Material shown Block Start
Lemma trim_right_no_lf (s cutset : string) :
  in_cutset cutset "010"%char = true ->
  strings_HasSuffix (strings_TrimRight s cutset) LF = false.
Proof.
  intros Hc. induction s as [|c s IH]; [reflexivity|].
  cbn [strings_TrimRight].
  destruct (in_cutset cutset c && String.eqb (strings_TrimRight s cutset) "") eqn:E;
    [reflexivity|].
  cbn [strings_HasSuffix]. rewrite IH, orb_false_r.
  apply String.eqb_neq. unfold LF. intros E'. injection E' as -> E'.
  rewrite Hc, E' in E. discriminate E.
Qed.

Lemma append_one_document (acc a : string) :
  strings_Trim a (" " +:+ LF) <> "" -> append_one acc a = acc +:+ document a.
Proof.
  intros Ht. unfold append_one, document.
  set (t := strings_Trim a (" " +:+ LF)) in *.
  apply String.eqb_neq in Ht as Hb. rewrite Hb. cbn [negb].
  assert (Hs : strings_HasSuffix t LF = false)
    by (apply trim_right_no_lf; reflexivity).
  destruct (strings_HasPrefix t ("---" +:+ LF)); cbn [negb].
  - rewrite has_suffix_app, Hs by exact Ht. cbn [negb]. apply append_assoc.
  - rewrite has_suffix_app by discriminate.
    change ("---" +:+ LF +:+ t) with (("---" +:+ LF) +:+ t).
    rewrite has_suffix_app, Hs by exact Ht. cbn [negb]. apply append_assoc.
Qed.


(** ** Stepping through the walk *)

Lemma walk_done yaml p req fuel dir cache cd log :
  walk yaml p req fuel true dir cache cd log = (Returns (Continue cache cd), log).
Proof. destruct fuel; reflexivity. Qed.

Lemma walk_cached yaml p req f dir cache cd log dir' file done' b :
  path_Join [dir; ".."] = dir' ->
  path_Join [dir'; Config (Repo (Request req))] = file ->
  String.eqb dir "/" = done' ->
  cache !! file = Some b ->
  walk yaml p req (S f) false dir cache cd log = walk yaml p req f done' dir' cache cd log.
Proof. intros <- <- <- L. cbn [walk]. now rewrite L. Qed.

Lemma walk_fetch yaml p req f dir cache cd log dir' file done' fc crit err lg :
  path_Join [dir; ".."] = dir' ->
  path_Join [dir'; Config (Repo (Request req))] = file ->
  String.eqb dir "/" = done' ->
  cache !! file = None ->
  getScmDroneConfig yaml p req file log = ((fc, crit, err), lg) ->
  walk yaml p req (S f) false dir cache cd log =
  match err with
  | Some e =>
      if crit then (Returns (Return "" (Some e)), lg)
      else walk yaml p req f done' dir' (<[file := true]> cache) cd lg
  | None =>
      if negb (concat p)
      then (Returns (Continue (<[file := true]> cache) (droneConfigAppend cd [fc])), lg)
      else walk yaml p req f done' dir' (<[file := true]> cache) (droneConfigAppend cd [fc]) lg
  end.
Proof.
  intros <- <- <- L G. cbn [walk]. rewrite L. unfold mbind, M_bind. rewrite G.
  destruct err; [destruct crit | destruct (negb (concat p))]; reflexivity.
Qed.






(** ** The resolver of the change set *)

(** C4 (what the code does).  For every event that is neither scheduled
    nor for a pull request, the one request to the SCM is for the changes
    of the after-revision: the before-revision, and the reference that is
    made up when it is missing or zero, are passed to no call. *)
Theorem changes_requested_for_after_revision (p : plugin) (req : request) (log : list Call) :
  String.eqb (Trigger (Build (Request req))) "@cron" = false ->
  strings_HasPrefix (Ref (Build (Request req))) "refs/pull/" = false ->
  snd (getScmChanges p req log)
  = log ++ [CallGitChanges (Slug (Repo (Request req))) (After (Build (Request req)))].
Proof.
  intros C R. unfold getScmChanges. rewrite C, R.
  unfold git_list_changes, emit, ret, mbind, M_bind, mret, M_ret.
  destruct (Git_ListChanges _ _ _) as [changes [e|]]; reflexivity.
Qed.

Lemma changes_requested_for_after_revision_witness :
  snd (run (getScmChanges (scenario_plugin true false)
              {| Request := push_event ".drone.yml" "1f3a" "9c4e";
                 Client := nested_repo (pipeline "ab") (pipeline "a") |}))
  = [CallGitChanges "octo/mono" "9c4e"].
Proof.
  apply (changes_requested_for_after_revision (scenario_plugin true false)
           {| Request := push_event ".drone.yml" "1f3a" "9c4e";
              Client := nested_repo (pipeline "ab") (pipeline "a") |} []);
    reflexivity.
Defined.

Lemma changes_result_empty : changes_result [] = (None, None).
Proof. reflexivity. Qed.

(** What [Find] does after the configuration data are there adds no
    request. *)
Lemma find_finish_log (r : outcome (string * option error)) (lg : list Call) :
  snd (match r with
       | Returns (configData, Some e) => ret (Returns (inr e))
       | Returns (configData, None) =>
           if String.eqb configData ""
           then ret (Returns (inr "did not find a .drone.yml"))
           else ret (Returns (inl {| Data := cleanup configData |}))
       | Panics => ret Panics
       | OutOfFuel => ret OutOfFuel
       end lg) = lg.
Proof.
  destruct r as [[cd [e|]]| |]; try reflexivity. destruct (String.eqb cd ""); reflexivity.
Qed.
Material shown Block End
_What needs to be done_
Retype the data. Every line must match the original exactly.

_Your solution_
Lemma trim_right_no_lf (s cutset : string) :
  in_cutset cutset "010"%char = true ->
  strings_HasSuffix (strings_TrimRight s cutset) LF = false.
Proof.
  intros Hc. induction s as [|c s IH]; [reflexivity|].
  cbn [strings_TrimRight].
  destruct (in_cutset cutset c && String.eqb (strings_TrimRight s cutset) "") eqn:E;
    [reflexivity|].
  cbn [strings_HasSuffix]. rewrite IH, orb_false_r.
  apply String.eqb_neq. unfold LF. intros E'. injection E' as -> E'.
  rewrite Hc, E' in E. discriminate E.
Qed.

Lemma append_one_document (acc a : string) :
  strings_Trim a (" " +:+ LF) <> "" -> append_one acc a = acc +:+ document a.
Proof.
  intros Ht. unfold append_one, document.
  set (t := strings_Trim a (" " +:+ LF)) in *.
  apply String.eqb_neq in Ht as Hb. rewrite Hb. cbn [negb].
  assert (Hs : strings_HasSuffix t LF = false)
    by (apply trim_right_no_lf; reflexivity).
  destruct (strings_HasPrefix t ("---" +:+ LF)); cbn [negb].
  - rewrite has_suffix_app, Hs by exact Ht. cbn [negb]. apply append_assoc.
  - rewrite has_suffix_app by discriminate.
    change ("---" +:+ LF +:+ t) with (("---" +:+ LF) +:+ t).
    rewrite has_suffix_app, Hs by exact Ht. cbn [negb]. apply append_assoc.
Qed.


(** ** Stepping through the walk *)

Lemma walk_done yaml p req fuel dir cache cd log :
  walk yaml p req fuel true dir cache cd log = (Returns (Continue cache cd), log).
Proof. destruct fuel; reflexivity. Qed.

Lemma walk_cached yaml p req f dir cache cd log dir' file done' b :
  path_Join [dir; ".."] = dir' ->
  path_Join [dir'; Config (Repo (Request req))] = file ->
  String.eqb dir "/" = done' ->
  cache !! file = Some b ->
  walk yaml p req (S f) false dir cache cd log = walk yaml p req f done' dir' cache cd log.
Proof. intros <- <- <- L. cbn [walk]. now rewrite L. Qed.

Lemma walk_fetch yaml p req f dir cache cd log dir' file done' fc crit err lg :
  path_Join [dir; ".."] = dir' ->
  path_Join [dir'; Config (Repo (Request req))] = file ->
  String.eqb dir "/" = done' ->
  cache !! file = None ->
  getScmDroneConfig yaml p req file log = ((fc, crit, err), lg) ->
  walk yaml p req (S f) false dir cache cd log =
  match err with
  | Some e =>
      if crit then (Returns (Return "" (Some e)), lg)
      else walk yaml p req f done' dir' (<[file := true]> cache) cd lg
  | None =>
      if negb (concat p)
      then (Returns (Continue (<[file := true]> cache) (droneConfigAppend cd [fc])), lg)
      else walk yaml p req f done' dir' (<[file := true]> cache) (droneConfigAppend cd [fc]) lg
  end.
Proof.
  intros <- <- <- L G. cbn [walk]. rewrite L. unfold mbind, M_bind. rewrite G.
  destruct err; [destruct crit | destruct (negb (concat p))]; reflexivity.
Qed.






(** ** The resolver of the change set *)

(** C4 (what the code does).  For every event that is neither scheduled
    nor for a pull request, the one request to the SCM is for the changes
    of the after-revision: the before-revision, and the reference that is
    made up when it is missing or zero, are passed to no call. *)
Theorem changes_requested_for_after_revision (p : plugin) (req : request) (log : list Call) :
  String.eqb (Trigger (Build (Request req))) "@cron" = false ->
  strings_HasPrefix (Ref (Build (Request req))) "refs/pull/" = false ->
  snd (getScmChanges p req log)
  = log ++ [CallGitChanges (Slug (Repo (Request req))) (After (Build (Request req)))].
Proof.
  intros C R. unfold getScmChanges. rewrite C, R.
  unfold git_list_changes, emit, ret, mbind, M_bind, mret, M_ret.
  destruct (Git_ListChanges _ _ _) as [changes [e|]]; reflexivity.
Qed.

Lemma changes_requested_for_after_revision_witness :
  snd (run (getScmChanges (scenario_plugin true false)
              {| Request := push_event ".drone.yml" "1f3a" "9c4e";
                 Client := nested_repo (pipeline "ab") (pipeline "a") |}))
  = [CallGitChanges "octo/mono" "9c4e"].
Proof.
  apply (changes_requested_for_after_revision (scenario_plugin true false)
           {| Request := push_event ".drone.yml" "1f3a" "9c4e";
              Client := nested_repo (pipeline "ab") (pipeline "a") |} []);
    reflexivity.
Defined.

Lemma changes_result_empty : changes_result [] = (None, None).
Proof. reflexivity. Qed.

(** What [Find] does after the configuration data are there adds no
    request. *)
Lemma find_finish_log (r : outcome (string * option error)) (lg : list Call) :
  snd (match r with
       | Returns (configData, Some e) => ret (Returns (inr e))
       | Returns (configData, None) =>
           if String.eqb configData ""
           then ret (Returns (inr "did not find a .drone.yml"))
           else ret (Returns (inl {| Data := cleanup configData |}))
       | Panics => ret Panics
       | OutOfFuel => ret OutOfFuel
       end lg) = lg.
Proof.
  destruct r as [[cd [e|]]| |]; try reflexivity. destruct (String.eqb cd ""); reflexivity.
Qed.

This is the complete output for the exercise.